Il existe d’autres organisations qui pourraient être suspectes de « séparatisme » à l’extrême droite. Pourquoi eux ?

Parce que c’est le groupe le plus important de la nébuleuse. Et c’est celui - c’est peut-être sa malchance - qui s’y prend le mieux pour médiatiser. Toute mesure de dissolution est une mesure politique. À la fin des années 1960, Raymond Marcellin, ministre de l’Intérieur, dissout à la fois la Ligue communiste et Ordre nouveau (mouvement nationaliste, N.D.L.R.), dans un parallélisme des formes.

Faut-il voir un même « parallélisme de forme » à l’œuvre aujourd’hui, cette fois entre islamisme et extrême droite, après la dissolution fin 2020 d’organisations comme le CCIF ou BarakaCity ? 

Il y a effectivement des membres du gouvernement qui croient à la théorie de la « tenaille identitaire ». On dissout des organisations islamistes, et par parallélisme, on dissout une organisation d’extrême droite qui représente une autre forme d’identitarisme — ou de séparatisme.

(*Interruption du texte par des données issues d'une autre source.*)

(** * The travel-concierge backend: event-stream extraction, session cache,
      chat and health endpoints

    A shallow embedding of [backend/vertex_ai_client.py] and
    [backend/main.py], and the properties of the itinerary extractor, of the
    session cache and of the HTTP handlers that rest on them.

    The events the remote agent streams are loosely typed Python values, so
    they are embedded as a small universe of Python values and every
    [isinstance], [in] and truthiness test of the source is written out. *)

From Stdlib Require Import ZArith String Ascii List Bool.
From stdpp Require Import gmap strings list pretty.
Import ListNotations.

Set Warnings "-register-all".
Local Open Scope string_scope.
Local Open Scope list_scope.

(** ** Python values *)

(** The values an event can hold.  A [dict] keeps its items in insertion
    order, as Python does; keys are strings (events are JSON-like records).
    Numbers are integers: the code below only ever tests a number for its
    type and its truth value. *)
Inductive value : Type :=
| VNone
| VBool (b : bool)
| VInt (n : Z)
| VStr (s : string)
| VList (l : list value)
| VDict (d : list (string * value)).

(** [d.get(k)], [k in d] and [d[k]] on the items of a dict. *)
Fixpoint dict_get (k : string) (d : list (string * value)) : option value :=
  match d with
  | [] => None
  | (k', v) :: d' => if String.eqb k k' then Some v else dict_get k d'
  end.

(** [bool(v)]: the truth value Python gives a value in an [if]. *)
Definition truthy (v : value) : bool :=
  match v with
  | VNone => false
  | VBool b => b
  | VInt n => negb (Z.eqb n 0)
  | VStr s => negb (String.eqb s "")
  | VList l => match l with [] => false | _ => true end
  | VDict d => match d with [] => false | _ => true end
  end.

(** [type(v).__name__], as it appears in the messages of a [TypeError]. *)
Definition type_name (v : value) : string :=
  match v with
  | VNone => "NoneType"
  | VBool _ => "bool"
  | VInt _ => "int"
  | VStr _ => "str"
  | VList _ => "list"
  | VDict _ => "dict"
  end.

(** The characters of a string, each as a one-character string. *)
Fixpoint str_chars (s : string) : list value :=
  match s with
  | EmptyString => []
  | String a s' => VStr (String a EmptyString) :: str_chars s'
  end.

(** [for x in v]: the elements of a list, the keys of a dict, the characters
    of a string; anything else is not iterable and raises [TypeError]
    ([None] here). *)
Definition py_iter (v : value) : option (list value) :=
  match v with
  | VList l => Some l
  | VDict d => Some (map (fun kv => VStr (fst kv)) d)
  | VStr s => Some (str_chars s)
  | _ => None
  end.

(** ** Exceptions and outcomes *)

Inductive exn : Type :=
| TypeError (msg : string)
| AttributeError (msg : string)
| ValidationError (msg : string)
| HTTPException (status_code : Z) (detail : value)
| OtherError (msg : string).

Inductive outcome (A : Type) : Type :=
| Return (a : A)
| Raise (e : exn).
Arguments Return {A} a.
Arguments Raise {A} e.

(** ** Strings: [str.join], [str.strip], [str.endswith] *)

(** [sep.join(parts)] with the empty separator.  Python raises [TypeError]
    at the first item that is not a [str]. *)
Fixpoint str_join_from (i : nat) (parts : list value) : outcome string :=
  match parts with
  | [] => Return ""
  | VStr s :: rest =>
      match str_join_from (S i) rest with
      | Return t => Return (s +:+ t)
      | Raise e => Raise e
      end
  | v :: _ =>
      Raise (TypeError ("sequence item " +:+ pretty i +:+ ": expected str instance, "
                          +:+ type_name v +:+ " found"))
  end.

Definition str_join (parts : list value) : outcome string := str_join_from 0 parts.

(** The characters [str.strip()] removes.  A character of a Rocq string
    stands for the code point of the same number (0 to 255); Python's
    whitespace in that range is TAB..CR, FS..US, space, NEL and NBSP. *)
Definition is_space (a : ascii) : bool :=
  let n := nat_of_ascii a in
  (Nat.leb 9 n && Nat.leb n 13) || (Nat.leb 28 n && Nat.leb n 32)
  || Nat.eqb n 133 || Nat.eqb n 160.

Fixpoint lstrip (s : string) : string :=
  match s with
  | EmptyString => EmptyString
  | String a s' => if is_space a then lstrip s' else s
  end.

Fixpoint str_rev (s : string) : string :=
  match s with
  | EmptyString => EmptyString
  | String a s' => str_rev s' +:+ String a EmptyString
  end.

Definition rstrip (s : string) : string := str_rev (lstrip (str_rev s)).

Definition strip (s : string) : string := lstrip (rstrip s).

(** [s.endswith("?")]. *)
Definition endswith_qmark (s : string) : bool :=
  match str_rev s with
  | String a _ => Ascii.eqb a "?"%char
  | EmptyString => false
  end.

(** ** The itinerary extractor: [process_agent_query] *)

(** The local variables of [process_agent_query] that the loop over the
    stream updates.  [collected_active_sub_agents] is a Python [set]. *)
Record collector : Type := Collector {
  collected_display_text_parts : list value;
  collected_structured_itinerary : value;
  collected_suggestions : list value;
  collected_active_sub_agents : gset string;
  requires_follow_up_flag : bool;
  error_message_text : option string;
  full_event_log : list value
}.

Definition initial_collector : collector :=
  Collector [] VNone [] ∅ false None [].

(** *** Step 1: the loop over [event['content']['parts']] *)

(** The text a part contributes: [part['text']] when the part is a dict that
    has the key and the value is truthy. *)
Definition part_text (part : value) : option value :=
  match part with
  | VDict p =>
      match dict_get "text" p with
      | Some t => if truthy t then Some t else None
      | None => None
      end
  | _ => None
  end.

(** The [function_response] test of a part: the response of a function
    response of the [itinerary_agent], when that response is a dict. *)
Definition part_function_response (part : value) : option value :=
  match part with
  | VDict p =>
      match dict_get "function_response" p with
      | Some (VDict fn_response) =>
          match dict_get "name" fn_response with
          | Some (VStr name) =>
              if String.eqb name "itinerary_agent" then
                match dict_get "response" fn_response with
                | Some (VDict r) => Some (VDict r)
                | _ => None
                end
              else None
          | _ => None
          end
      | _ => None
      end
  | _ => None
  end.

(** The [tool_code_execution_result] test of a part: a dict nested under the
    key [itinerary] of a tool output that is itself a dict. *)
Definition part_tool_result (part : value) : option value :=
  match part with
  | VDict p =>
      match dict_get "tool_code_execution_result" p with
      | Some (VDict tool_output) =>
          match dict_get "itinerary" tool_output with
          | Some (VDict it) => Some (VDict it)
          | _ => None
          end
      | _ => None
      end
  | _ => None
  end.

(** The [for part in ...] loop.  It threads the text parts collected so far
    and [current_event_itinerary]; either itinerary test that succeeds
    assigns it and leaves the loop with [break]. *)
Fixpoint scan_parts (parts : list value) (texts : list value) (cur : value)
  : list value * value :=
  match parts with
  | [] => (texts, cur)
  | part :: rest =>
      let texts' :=
        match part_text part with
        | Some t => texts ++ [t]
        | None => texts
        end in
      match part_function_response part with
      | Some r => (texts', r)
      | None =>
          match part_tool_result part with
          | Some it => (texts', it)
          | None => scan_parts rest texts' cur
          end
      end
  end.

(** The guard of step 1: [event['content']['parts']] when the event is a
    dict whose [content] is a dict with a key [parts]. *)
Definition event_parts (event : value) : option value :=
  match event with
  | VDict ev =>
      match dict_get "content" ev with
      | Some (VDict content) => dict_get "parts" content
      | _ => None
      end
  | _ => None
  end.

(** *** Step 2: [event['actions']['state_delta']['itinerary']] *)

Definition check_state_delta (event : value) (cur : value) : value :=
  match event with
  | VDict ev =>
      match dict_get "actions" ev with
      | Some (VDict actions) =>
          match dict_get "state_delta" actions with
          | Some (VDict state_delta) =>
              match dict_get "itinerary" state_delta with
              | Some (VDict it) => if truthy (VDict it) then VDict it else cur
              | _ => cur
              end
          | _ => cur
          end
      | _ => cur
      end
  | _ => cur
  end.

(** *** Step 3: the top-level and wrapped [itinerary] keys *)

Definition fallback_keys : list string :=
  ["tool_output"; "tool_result"; "structured_output"; "output"].

(** The [for key_to_check in ...] loop of step 3. *)
Fixpoint check_wrapped (keys : list string) (ev : list (string * value)) (cur : value)
  : value :=
  match keys with
  | [] => cur
  | key_to_check :: keys' =>
      match dict_get key_to_check ev with
      | Some (VDict wrapped) =>
          match dict_get "itinerary" wrapped with
          | Some (VDict it) =>
              if truthy (VDict it) then VDict it else check_wrapped keys' ev cur
          | _ => check_wrapped keys' ev cur
          end
      | _ => check_wrapped keys' ev cur
      end
  end.

Definition check_fallbacks (event : value) (cur : value) : value :=
  match event with
  | VDict ev =>
      if truthy cur then cur
      else
        let cur1 :=
          match dict_get "itinerary" ev with
          | Some (VDict it) => if truthy (VDict it) then VDict it else cur
          | _ => cur
          end in
        if truthy cur1 then cur1 else check_wrapped fallback_keys ev cur1
  | _ => cur
  end.

(** *** The rest of the loop body: sub-agents, suggestions, flag, error *)

Definition collect_sub_agent (ev : list (string * value)) (agents : gset string)
  : gset string :=
  match dict_get "author" ev with
  | Some (VStr author) => {[ author ]} ∪ agents
  | _ =>
      match dict_get "source_agent" ev with
      | Some (VStr source_agent) => {[ source_agent ]} ∪ agents
      | _ => agents
      end
  end.

Definition collect_suggestions (ev : list (string * value)) (suggestions : list value)
  : list value :=
  match dict_get "suggestions" ev with
  | Some (VList l) => suggestions ++ l
  | _ => suggestions
  end.

Definition collect_follow_up (ev : list (string * value)) (flag : bool) : bool :=
  match dict_get "requires_follow_up" ev with
  | Some (VBool b) => b
  | _ => flag
  end.

Definition collect_error (ev : list (string * value)) (err : option string)
  : option string :=
  match dict_get "error" ev with
  | Some (VStr e) => Some e
  | _ =>
      match dict_get "error_message" ev with
      | Some (VStr e) => Some e
      | _ => err
      end
  end.

(** *** One iteration of [for event in ...stream_query(...)] *)

(** What one iteration does to the locals: it ends normally, or an exception
    leaves it (and the loop) with the locals as they were at that point. *)
Inductive step : Type :=
| Next (c : collector)
| Raised (c : collector) (e : string).

(** Steps 2 and 3, the final update of [collected_structured_itinerary] and
    the collection of the other data; [texts] and [itinerary] are the two
    locals step 1 may have changed. *)
Definition after_parts (c : collector) (event : value) (texts : list value)
    (itinerary : value) (cur : value) : collector :=
  let cur := check_state_delta event cur in
  let cur := check_fallbacks event cur in
  let itinerary := if truthy cur then cur else itinerary in
  match event with
  | VDict ev =>
      Collector texts itinerary
        (collect_suggestions ev (collected_suggestions c))
        (collect_sub_agent ev (collected_active_sub_agents c))
        (collect_follow_up ev (requires_follow_up_flag c))
        (collect_error ev (error_message_text c))
        (full_event_log c)
  | _ =>
      Collector texts itinerary (collected_suggestions c)
        (collected_active_sub_agents c) (requires_follow_up_flag c)
        (error_message_text c) (full_event_log c)
  end.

Mais avouons que c’est un parallèle fragile. On peut ne pas être enthousiasmé par ce qui se dit dans les locaux de GI, mais cela n’a pas grand-chose à voir avec le trouble que peut occasionner une mosquée radicale, dans laquelle des gens sont incités à commettre des actes de terrorisme ou à écouter des sermons pour vivre à part du reste de la société.

Il y a quelques jours dans Libération votre confrère Nicolas Lebourg s’inquiétait cependant du danger de projets d'attentats à l'extrême droite. 

Il doit y avoir des gens qui y pensent. Mais les complots des Barjols ou AFO, les deux les plus élaborés ces dernières années, ont été déjoués en amont avec une assez grande facilité. Le stade de préparation était embryonnaire. Par rapport à l’Allemagne, le vivier n'est pas le même, l'Etat fédéral recense plus de 26.500 militants d’ultradroite, dont la moitié, 13.500 sont des militants orientés vers la violence, du terrorisme au tabassage de rue. Je ne dis pas que nous n’aurons pas en France un Brenton Tarrant, un Anders Breivik, mais les services l’ont parfaitement intégré. Et ils ont les moyens suffisants pour traiter.

Si elle est dissoute, l'organisation pourra-t-elle survivre, en se domiciliant à l'étranger ou se morcelant en petits groupuscules à l'instar du Bastion social

Oui, comme tous les groupes. La dissolution de l’Œuvre française n'a pas dissuadé Benedetti de continuer à militer. Cela a toutefois réussi dans le cas de Troisième Voie dans la mesure où Serge Ayoub (ancienne figure skinhead, NDLR) est passé à autre chose. Dans le cas de GI, un vivier de quelques centaines de militants relativement aguerris, ceux qui en auront envie continueront à militer dans d'autres organisations.